Three types of vaccines, namely, the bivalent (HPV16/18), quadrivalent (HPV6/11/16/18), and 9-valent HPV vaccine (HPV6/11/16/18/31/33/45/52/58), have been approved by the National Medical Products Administration in China. The 9-valent HPV vaccine covers a broader swath and has a stronger protective effect against HPV. However, it has not been used extensively in mainland China, probably because it has a strict age limit that covers only young women (16–26 years old) and its price is higher than that of others. A study on patients with cervical cancer in West China found that the five most common subtypes of HPV were HPV16, 18, 58, 53, and 33.46 In our study, two of these genotypes (HPV16 and 58) also had higher prevalence in healthy women. In addition, in multiple HPV infections, HPV16+52 was the most common combination observed. Furthermore, the positive rate of HPV16/18/52/58 accounted for more than half of all HPV infections in our study. In the light of the above findings, it is necessary to make a few adjustments in the HPV genotypes being targeted by future vaccines. For example, an HPV vaccine that covers the four additional HR-HPV types (HPV16/18/52/58) should be developed and included in the approved vaccines, as this may be more conducive to the implementation of the HPV vaccination program in China.
Conclusions
In summary, this retrospective study found that the five most prevalent HPV genotypes among healthy women in Beijing were HPV52, 58, 16, 51, and 56. A significant prevalence peak of HPV appeared in younger women aged less than 25 years. Moreover, the age-specific and region-specific prevalence of HPV infection and distribution of genotypes in healthy women were also evaluated. To the best of our knowledge, this is the first study to evaluate HPV infection among healthy women in Beijing. Our findings can be considered as benefit for better understanding the epidemiological characteristics of HPV infection in Beijing. However, further large-scale and multicenter studies are needed to fully understand the prevalence and genotype distribution of HPV in healthy Chinese women. The limitations of the study must be acknowledged.

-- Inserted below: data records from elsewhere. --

(* ===== verification/SortedStrings.v ===== *)
(** * Sorted string slices: pkg/util/stringutils2/sortedstrings.go

    [SSortedStrings] is a Go slice kept in ascending order.  The model keeps the
    loops of the source: [Index] is the binary search over [i] and [j], [Split]
    and [Merge] walk both slices in step. *)

From S2P Require Import Prelude.
Local Open Scope Z_scope.
Local Open Scope go_scope.

Module SortedStrings.

(** [NewSortedStrings]: [sort.Strings] on a slice; [nil] stays [nil], which is
    the empty list here. *)
Definition NewSortedStrings (strs : list string) : list string :=
  merge_sort String.le strs.

(** One run of the loop of [Index] with the variables [i] and [j]. *)
Fixpoint Index_loop (fuel : nat) (ss : list string) (needle : string) (i j : Z)
  : outcome Empty_set (Z * bool) :=
  match fuel with
  | O => OutOfFuel
  | S fuel =>
    if i <=? j then
      let m := Z.quot (i + j) 2 in
      if m <? 0 then Panic else
      let! x := of_opt (ss !! Z.to_nat m) in
      if String.ltb x needle then Index_loop fuel ss needle (m + 1) j
      else if String.ltb needle x then Index_loop fuel ss needle i (m - 1)
      else Ret (m, true)
    else Ret (j + 1, false)
  end.

(** Every round shrinks [j + 1 - i], which starts at the length. *)
Definition Index (ss : list string) (needle : string) : outcome Empty_set (Z * bool) :=
  Index_loop (S (length ss)) ss needle 0 (Z.of_nat (length ss) - 1).

Definition Contains (ss : list string) (needle : string) : outcome Empty_set bool :=
  let! r := Index ss needle in Ret r.2.

Fixpoint ContainsAny (ss : list string) (needles : list string) : outcome Empty_set bool :=
  match needles with
  | [] => Ret false
  | n :: rest => let! r := Index ss n in if r.2 then Ret true else ContainsAny ss rest
  end.

Fixpoint ContainsAll (ss : list string) (needles : list string) : outcome Empty_set bool :=
  match needles with
  | [] => Ret true
  | n :: rest => let! r := Index ss n in if r.2 then ContainsAll ss rest else Ret false
  end.

(** [Split a b] returns the elements of [a] only, of both, and of [b] only.
    The loop advances [i] or [j]; the tails left over are appended at the end. *)
Fixpoint Split (a : list string) : list string → list string * list string * list string :=
  match a with
  | [] => fun b => ([], [], b)
  | x :: a' =>
    fix inner (b : list string) :=
      match b with
      | [] => (x :: a', [], [])
      | y :: b' =>
        if String.eqb x y then
          let '(a_b, anb, b_a) := Split a' b' in (a_b, x :: anb, b_a)
        else if String.ltb x y then
          let '(a_b, anb, b_a) := Split a' (y :: b') in (x :: a_b, anb, b_a)
        else
          let '(a_b, anb, b_a) := inner b' in (a_b, anb, y :: b_a)
      end
  end.

Fixpoint Merge (a : list string) : list string → list string :=
  match a with
  | [] => fun b => b
  | x :: a' =>
    fix inner (b : list string) :=
      match b with
      | [] => x :: a'
      | y :: b' =>
        if String.eqb x y then x :: Merge a' b'
        else if String.ltb x y then x :: Merge a' (y :: b')
        else y :: inner b'
      end
  end.

(** ** Lemmas *)

Abbreviation ascending := (StronglySorted str_lt).

(** The strings of [ss] below position [i] are smaller than the needle and the
    ones above [j] are greater: what the binary search keeps. *)
Definition search_inv (ss : list string) (needle : string) (i j : Z) : Prop :=
  (∀ k x, ss !! k = Some x → Z.of_nat k < i → str_lt x needle) ∧
  (∀ k x, ss !! k = Some x → j < Z.of_nat k → str_lt needle x).

Lemma sorted_lookup_le (ss : list string) i j x y :
  StronglySorted String.le ss → ss !! i = Some x → ss !! j = Some y → (i ≤ j)%nat →
  String.le x y.
Proof.
  intros Hs. revert i j. induction Hs as [|a l Hs IH Hall]; intros i j Hi Hj Hij; [done|].
  destruct i as [|i], j as [|j]; simpl in *; simplify_eq; [done| |lia|].
  - rewrite Forall_lookup in Hall. eauto.
  - eapply IH; eauto; lia.
Qed.

Lemma ascending_sorted ss : ascending ss → StronglySorted String.le ss.
Proof.
  induction 1 as [|x l _ IH Hall]; constructor; [done|].
  eapply Forall_impl; [done|]. intros y Hy. by apply str_lt_le in Hy as [].
Qed.

Lemma search_inv_right ss needle i j m x :
  StronglySorted String.le ss → ss !! m = Some x → str_lt x needle →
  search_inv ss needle i j → search_inv ss needle (Z.of_nat m + 1) j.
Proof.
  intros Hs Hm Hx [_ Hj]. split; [|done]. intros k y Hk Hlt.
  assert (String.le y x) as Hle by (eapply (sorted_lookup_le ss k m); eauto; lia).
  apply str_lt_le in Hx as [Hx Hne]. apply str_lt_le. split; [by etrans|].
  intros ->. by apply Hne, (anti_symm String.le).
Qed.

Lemma search_inv_left ss needle i j m x :
  StronglySorted String.le ss → ss !! m = Some x → str_lt needle x →
  search_inv ss needle i j → search_inv ss needle i (Z.of_nat m - 1).
Proof.
  intros Hs Hm Hx [Hi _]. split; [done|]. intros k y Hk Hlt.
  assert (String.le x y) as Hle by (eapply (sorted_lookup_le ss m k); eauto; lia).
  apply str_lt_le in Hx as [Hx Hne]. apply str_lt_le. split; [by etrans|].
  intros ->. by apply Hne, (anti_symm String.le).
Qed.

Lemma Index_loop_spec ss needle fuel i j :
  StronglySorted String.le ss → 0 ≤ i → j < Z.of_nat (length ss) → i ≤ j + 1 →
  search_inv ss needle i j → j + 1 - i < Z.of_nat fuel →
  ∃ k found, Index_loop fuel ss needle i j = Ret (Z.of_nat k, found) ∧
    (if found then ss !! k = Some needle
     else (k ≤ length ss)%nat ∧ search_inv ss needle (Z.of_nat k) (Z.of_nat k - 1)).
Proof.
  intros Hs. revert i j. induction fuel as [|fuel IH]; intros i j Hi Hj Hij Hinv Hf; [lia|].
  cbn [Index_loop]. destruct (Z.leb_spec i j) as [Hle|Hgt].
  - assert (i ≤ Z.quot (i + j) 2 ≤ j) as Hm.
    { rewrite Z.quot_div_nonneg by lia. split; [apply Z.div_le_lower_bound; lia|].
      apply Z.div_le_upper_bound; lia. }
    revert Hm. generalize (Z.quot (i + j) 2). intros m Hm.
    destruct (Z.ltb_spec m 0) as [?|_]; [lia|].
    destruct (lookup_lt_is_Some_2 ss (Z.to_nat m)) as [x Hx]; [lia|]. rewrite Hx. cbn.
    assert (m = Z.of_nat (Z.to_nat m)) as Em by lia.
    destruct (ltb_spec x needle) as [Hlt|Hnlt].
    { rewrite Em. apply IH; try lia. eapply search_inv_right; eauto. }
    destruct (ltb_spec needle x) as [Hlt|Hngt].
    { rewrite Em. apply IH; try lia. eapply search_inv_left; eauto. }
    exists (Z.to_nat m), true. rewrite <- Em. split; [done|].
    destruct (str_lt_trichotomy x needle) as [?|[->|?]]; done.
  - exists (Z.to_nat (j + 1)), false. rewrite Z2Nat.id by lia. split; [done|]. split; [lia|].
    replace (j + 1 - 1) with j by lia. replace (j + 1) with i by lia. done.
Qed.

Lemma Index_spec ss needle :
  StronglySorted String.le ss →
  ∃ k found, Index ss needle = Ret (Z.of_nat k, found) ∧
    (if found then ss !! k = Some needle
     else (k ≤ length ss)%nat ∧ search_inv ss needle (Z.of_nat k) (Z.of_nat k - 1)).
Proof.
  intros Hs. apply Index_loop_spec; try lia; [done|]. split; intros k x Hk ?; [lia|].
  apply lookup_lt_Some in Hk. lia.
Qed.

Lemma Contains_decides ss needle :
  StronglySorted String.le ss → Contains ss needle = Ret (bool_decide (needle ∈ ss)).
Proof.
  intros Hs. destruct (Index_spec ss needle Hs) as (k & [] & E & H);
    unfold Contains; rewrite E; cbn; f_equal; symmetry.
  - apply bool_decide_eq_true. by eapply list_elem_of_lookup_2.
  - apply bool_decide_eq_false. intros [k' Hk']%list_elem_of_lookup.
    destruct H as [_ [Hl Hr]]. apply (str_lt_irrefl needle).
    destruct (decide (Z.of_nat k' < Z.of_nat k)); [by eapply Hl|eapply Hr; [done|lia]].
Qed.

Lemma ascending_inv x l : ascending (x :: l) → ascending l ∧ Forall (str_lt x) l.
Proof. inversion 1; done. Qed.

Lemma below_not_elem x l : Forall (str_lt x) l → x ∉ l.
Proof.
  rewrite Forall_forall. intros H Hx%H. by apply (str_lt_irrefl x).
Qed.

Lemma below_trans x y l : str_lt x y → Forall (str_lt y) l → Forall (str_lt x) l.
Proof. intros Hxy H. eapply Forall_impl; [done|]. intros z. by apply str_lt_trans. Qed.

Lemma below_cons x y l : str_lt x y → Forall (str_lt y) l → Forall (str_lt x) (y :: l).
Proof. intros. constructor; [done|]. by eapply below_trans. Qed.

(** An element below the head of an ascending slice can be added to a filter's
    membership test without changing the result. *)
Lemma filter_not_elem_head (x : string) (l b : list string) :
  Forall (str_lt x) l → filter (λ z, z ∉ x :: b) l = filter (λ z, z ∉ b) l.
Proof.
  intros Hl. apply list_filter_ext_in. intros z Hz. rewrite not_elem_of_cons.
  split; [naive_solver|]. intros. split; [|done]. intros ->.
  rewrite Forall_forall in Hl. apply (str_lt_irrefl x); auto.
Qed.

Lemma filter_elem_head (x : string) (l b : list string) :
  Forall (str_lt x) l → filter (λ z, z ∈ x :: b) l = filter (λ z, z ∈ b) l.
Proof.
  intros Hl. apply list_filter_ext_in. intros z Hz. rewrite elem_of_cons.
  split; [|naive_solver]. intros [->|]; [|done].
  rewrite Forall_forall in Hl. exfalso. apply (str_lt_irrefl x); auto.
Qed.

Lemma Split_filter a b :
  ascending a → ascending b →
  Split a b = (filter (λ z, z ∉ b) a, filter (λ z, z ∈ b) a, filter (λ z, z ∉ a) b).
Proof.
  revert b. induction a as [|x a IHa]; intros b Ha Hb; simpl.
  { rewrite (list_filter_all (λ z, z ∉ [])); [done|]. intros; apply not_elem_of_nil. }
  apply ascending_inv in Ha as [Ha Hxa].
  induction b as [|y b IHb].
  { rewrite list_filter_all, list_filter_none; [done|..]; intros z _; [|apply not_elem_of_nil].
    by intros ?%elem_of_nil. }
  apply ascending_inv in Hb as [Hb Hyb].
  destruct (String.eqb_spec x y) as [<-|Hne].
  { rewrite IHa by done.
    rewrite (filter_cons_False (λ z, z ∉ x :: b)), (filter_cons_True (λ z, z ∈ x :: b)),
      (filter_cons_False (λ z, z ∉ x :: a)) by set_solver.
    by rewrite !filter_not_elem_head, filter_elem_head by done. }
  destruct (ltb_spec x y) as [Hlt|Hnlt].
  { assert (x ∉ y :: b) as Hx by by apply below_not_elem, below_cons.
    rewrite IHa by (try done; by constructor).
    rewrite (filter_cons_True (λ z, z ∉ y :: b)), (filter_cons_False (λ z, z ∈ y :: b)) by done.
    do 2 f_equal. symmetry. apply filter_not_elem_head. by apply below_cons. }
  assert (str_lt y x) as Hlt by by destruct (str_lt_trichotomy x y) as [?|[?|?]].
  assert (y ∉ x :: a) as Hy by by apply below_not_elem, below_cons.
  rewrite IHb by done.
  rewrite (filter_cons_True (λ z, z ∉ x :: a)) by done.
  rewrite (filter_not_elem_head y (x :: a)), (filter_elem_head y (x :: a)) by by apply below_cons.
  done.
Qed.

Lemma Merge_elem a b z : z ∈ Merge a b ↔ z ∈ a ∨ z ∈ b.
Proof.
  revert b. induction a as [|x a IHa]; intros b; simpl; [rewrite elem_of_nil; tauto|].
  induction b as [|y b IHb]; [rewrite elem_of_nil; tauto|].
  destruct (String.eqb_spec x y) as [<-|Hne]; [rewrite !elem_of_cons, IHa; tauto|].
  destruct (ltb_spec x y); rewrite !elem_of_cons; [rewrite IHa, elem_of_cons; tauto|].
  rewrite IHb, elem_of_cons. tauto.
Qed.

Lemma Merge_ascending a b : ascending a → ascending b → ascending (Merge a b).
Proof.
  revert b. induction a as [|x a IHa]; intros b Ha Hb; [done|]. simpl.
  pose proof (ascending_inv _ _ Ha) as [Ha' Hxa].
  induction b as [|y b IHb]; [done|].
  pose proof (ascending_inv _ _ Hb) as [Hb' Hyb].
  rewrite !Forall_forall in *.
  destruct (String.eqb_spec x y) as [<-|Hne].
  { constructor; [by apply IHa|]. apply Forall_forall.
    intros z [?|?]%Merge_elem; auto. }
  destruct (ltb_spec x y) as [Hlt|Hnlt].
  { constructor; [by apply IHa|]. apply Forall_forall.
    intros z [?|[->|?]%elem_of_cons]%Merge_elem; eauto using str_lt_trans. }
  assert (str_lt y x) as Hlt by by destruct (str_lt_trichotomy x y) as [?|[?|?]].
  constructor; [by apply IHb|]. apply Forall_forall.
  intros z Hz. apply (Merge_elem (x :: a)) in Hz as [[->|?]%elem_of_cons|?];
    eauto using str_lt_trans.
Qed.

(** [Index] on an ascending slice terminates without an index panic; it
    reports a position of the needle exactly when the needle is there, and
    otherwise the insertion point: everything before is smaller and everything
    from there on is greater. *)
Theorem Index_correct (ss : list string) (needle : string) :
  StronglySorted String.le ss →
  ∃ k found, Index ss needle = Ret (Z.of_nat k, found) ∧
    found = bool_decide (needle ∈ ss) ∧
    (if found then ss !! k = Some needle
     else Forall (λ x, str_lt x needle) (take k ss) ∧
          Forall (λ x, str_lt needle x) (drop k ss) ∧ (k ≤ length ss)%nat).
Proof.
  intros Hs. destruct (Index_spec ss needle Hs) as (k & found & E & H).
  pose proof (Contains_decides ss needle Hs) as Hc. unfold Contains in Hc.
  rewrite E in Hc. cbn in Hc. simplify_eq.
  exists k, (bool_decide (needle ∈ ss)). split_and!; [done|done|].
  case_bool_decide; [done|]. destruct H as [Hk [Hl Hr]].
  rewrite !Forall_lookup. split_and!; [| |done]; intros i x Hx.
  - apply lookup_take_Some in Hx as [Hx ?]. eapply Hl; [done|lia].
  - rewrite lookup_drop in Hx. eapply Hr; [done|lia].
Qed.

Lemma Index_correct_witness :
  ∃ k found, Index ["a"; "c"; "e"] "d" = Ret (Z.of_nat k, found) ∧ found = false.
Proof.
  destruct (Index_correct ["a"; "c"; "e"] "d") as (k & f & E & Hf & _).
  - repeat constructor.
  - exists k, f. split; [exact E|]. rewrite Hf. reflexivity.
Defined.

(** [ContainsAny] and [ContainsAll] on an ascending slice return, without a
    panic, whether some or every needle is an element. *)
Theorem ContainsAny_All_correct (ss needles : list string) :
  StronglySorted String.le ss →
  ContainsAny ss needles = Ret (bool_decide (Exists (λ n, n ∈ ss) needles)) ∧
  ContainsAll ss needles = Ret (bool_decide (Forall (λ n, n ∈ ss) needles)).
Proof.
  intros Hs. induction needles as [|n ns [IH1 IH2]]; [done|].
  cbn [ContainsAny ContainsAll].
  pose proof (Contains_decides ss n Hs) as Hc. unfold Contains in Hc.
  destruct (Index ss n) as [[k f]| | |]; try done. cbn [obind snd] in *.
  injection Hc as ->. rewrite IH1, IH2. destruct (decide (n ∈ ss)) as [Hn|Hn].
  - rewrite (bool_decide_true (n ∈ ss)) by done. split; f_equal.
    + symmetry. apply bool_decide_true. by left.
    + apply bool_decide_ext. rewrite Forall_cons. tauto.
  - rewrite (bool_decide_false (n ∈ ss)) by done. split; f_equal.
    + apply bool_decide_ext. rewrite Exists_cons. tauto.
    + symmetry. apply bool_decide_false. rewrite Forall_cons. tauto.
Qed.

Lemma ContainsAny_All_witness : ContainsAny ["a"; "c"] ["b"; "c"] = Ret true.
Proof. rewrite (proj1 (ContainsAny_All_correct ["a"; "c"] ["b"; "c"] ltac:(repeat constructor))). reflexivity. Defined.

(** [Split] of two ascending slices equals the three filters that define the
    two differences and the intersection, in order. *)
Theorem Split_correct (a b : list string) :
  ascending a → ascending b →
  Split a b = (filter (λ z, z ∉ b) a, filter (λ z, z ∈ b) a, filter (λ z, z ∉ a) b).
Proof. apply Split_filter. Qed.

Lemma Split_correct_witness :
  Split ["a"; "b"] ["b"; "c"] = (["a"], ["b"], ["c"]).
Proof. rewrite (Split_correct ["a"; "b"] ["b"; "c"]); [reflexivity|repeat constructor..]. Defined.

(** [Merge] of two ascending slices is ascending (so it has no duplicates)
    and holds exactly the elements of both. *)
Theorem Merge_correct (a b : list string) :
  ascending a → ascending b →
  ascending (Merge a b) ∧ ∀ z, z ∈ Merge a b ↔ z ∈ a ∨ z ∈ b.
Proof. intros Ha Hb. split; [by apply Merge_ascending|apply Merge_elem]. Qed.

Lemma Merge_correct_witness : ascending (Merge ["a"; "c"] ["b"; "c"]).
Proof. apply (Merge_correct ["a"; "c"] ["b"; "c"]); repeat constructor. Defined.

End SortedStrings.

There was a lack in analyzing the potential risk factors for HPV infection to safeguard patient privacy; the correlation between HPV genotypes and cervical cytology grade could not been elucidated. In future studies, we aim to expand the collection of sample information and analyze the correlation between cervical cytology grade and other potential risk factors such as smoking, drinking habit, education, occupation, marital status, age at sexual debut, contraceptive use, and number of sex partners in the last six months.
Funding
This work is supported by Beijing Key Clinical Specialty for Laboratory Medicine – Excellent Project (No. ZK201000) and Chinese Academy of Medical Science and Innovation Fund for Medical Sciences (2017-I2M-2-001).
Disclosure
The authors declare no financial or other conflicts of interest in this work.